Los especialistas y colegas de The Observer no mintieron. El superclásico era, o fue, algo que no había que perderse antes de morir. Por lo de adentro y por lo de afuera. Ahora en realidad habría que cuidar la salud para vivir muchos años sin necesidad de ver algún Boca-River, excepto que uno quiera meterse en un mundo falso que tiene una sola certeza: la pelota es redonda. Todo lo demás es cuadrado y sin corazón. Adentro y afuera.

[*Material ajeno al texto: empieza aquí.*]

Definition InternNamedRange (nrt : NamedRangeTable) (name : string) : NamedRangeTable * N :=
  match nrNameToID nrt !! name with
  | Some id =>
      (mkNamedRangeTable (nrNameToID nrt) (nrIdToName nrt) (definedRanges nrt)
         (nrUndefinedIDs nrt)
         (<[id := (default 0%Z (nrRefCounts nrt !! id) + 1)%Z]> (nrRefCounts nrt))
         (nrNextID nrt), id)
  | None =>
      let id := nrNextID nrt in
      (mkNamedRangeTable (<[name := id]> (nrNameToID nrt)) (<[id := name]> (nrIdToName nrt))
         (definedRanges nrt) ({[id]} ∪ nrUndefinedIDs nrt)
         (<[id := 1%Z]> (nrRefCounts nrt)) (uint32_succ id), id)
  end.

(** ** The dependency graph (graph.go)

    A node's [CellPrecedents] and [CellDependents] map addresses to node
    pointers; the pointer stored under an address is the node the graph
    holds at that address, so the maps are kept as sets of addresses.  The
    node fields [Value] and the copy of the address are not read by any
    function below and are left out. *)

Record DependencyNode := mkDependencyNode {
  CellPrecedents : gset CellAddress;
  CellDependents : gset CellAddress;
  RangePrecedents : gset RangeAddress;
  nodeFormula : string;
  IsDirty : bool
}.

Record DependencyGraph := mkDependencyGraph {
  nodes : gmap CellAddress DependencyNode;
  rangeObservers : gmap RangeAddress (gset CellAddress);
  dirtySet : gset CellAddress;
  volatileCells : gset CellAddress
}.

Definition NewDependencyGraph : DependencyGraph := mkDependencyGraph ∅ ∅ ∅ ∅.

Definition emptyNode : DependencyNode := mkDependencyNode ∅ ∅ ∅ "" false.

Definition dg_setNodes (dg : DependencyGraph) (ns : gmap CellAddress DependencyNode)
  : DependencyGraph :=
  mkDependencyGraph ns (rangeObservers dg) (dirtySet dg) (volatileCells dg).
Definition dg_setRangeObservers (dg : DependencyGraph)
  (ro : gmap RangeAddress (gset CellAddress)) : DependencyGraph :=
  mkDependencyGraph (nodes dg) ro (dirtySet dg) (volatileCells dg).
Definition dg_setDirtySet (dg : DependencyGraph) (d : gset CellAddress) : DependencyGraph :=
  mkDependencyGraph (nodes dg) (rangeObservers dg) d (volatileCells dg).
Definition dg_setVolatileCells (dg : DependencyGraph) (v : gset CellAddress)
  : DependencyGraph :=
  mkDependencyGraph (nodes dg) (rangeObservers dg) (dirtySet dg) v.

(** In-place update of the node at [addr], when there is one. *)
Definition updateNode (dg : DependencyGraph) (addr : CellAddress)
  (f : DependencyNode -> DependencyNode) : DependencyGraph :=
  match nodes dg !! addr with
  | Some node => dg_setNodes dg (<[addr := f node]> (nodes dg))
  | None => dg
  end.
(** * The todos application: views over a table of Todo rows

    A shallow embedding of [todos/views.py] and [todos/urls.py].  The
    database table is a finite map from primary keys to rows; a view is a
    function from the request and the table to a response and the new
    table.  Field names are strings, as in the [changed] list of
    [TodoUpdateView.form_valid]. *)

From stdpp Require Import gmap strings list sorting fin_maps.
From Stdlib Require Import ZArith Lia Ascii.
From Stdlib Require Import Decimal DecimalString DecimalN.

Local Open Scope Z_scope.
Local Open Scope string_scope.

(** ** The Todo model *)

Record date := Date { year : Z; month : Z; day : Z }.

(** Modelled from the spec: [todos/models.py] is not part of the sources;
    the columns are those of the data model table (section 3), timestamps
    being integer clock readings.  The primary key is the key of the row in
    the table. *)
Record Todo := mkTodo {
  title : string;
  description : string;
  due_date : option date;
  resolved : bool;
  created_at : Z;
  updated_at : Z
}.

(** What an attribute of a row can hold. *)
Inductive value :=
| VText (s : string)
| VDate (d : option date)
| VBool (b : bool)
| VTime (t : Z).

Global Instance date_eq_dec : EqDecision date.
Proof. solve_decision. Defined.
Global Instance value_eq_dec : EqDecision value.
Proof. solve_decision. Defined.
Global Instance Todo_eq_dec : EqDecision Todo.
Proof. solve_decision. Defined.

(** [getattr(obj, name)]; [None] when the model has no such field. *)
Definition getattr (name : string) (obj : Todo) : option value :=
  if decide (name = "title") then Some (VText (title obj))
  else if decide (name = "description") then Some (VText (description obj))
  else if decide (name = "due_date") then Some (VDate (due_date obj))
  else if decide (name = "resolved") then Some (VBool (resolved obj))
  else if decide (name = "created_at") then Some (VTime (created_at obj))
  else if decide (name = "updated_at") then Some (VTime (updated_at obj))
  else None.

El articulo es excelente, pero nada se solucionara, pues no hay voluntad para hacerlo, y si lo hicieren se acabaria el circo para muchos y por lo tanto prebendas y negocios
Julio. Muy bueno. Comparto, además, que hemos llegado a un punto en que antes de esperar las soluciones estructurales vienen los actos de conciencia. Los aparatos más infernales, fascismos, estalisnismos, gigantescas y todopoderosas burocracias sindicales se han derrumbado cuando la conciencia colectiva se iluminó por un hecho que puede parece ser menor en el historial de estructuras plagadas de corrupción, autoritarismo, machismo, falso orgullo, y lisa y llana delincuencia criminal. Claro, para que esa iluminación pudiera suceder hicieron falta miles o millones de iluminaciones individuales previas, tomas de conciencia de que hace demasiado transgredimos límites que no deberíamos haber transgredido.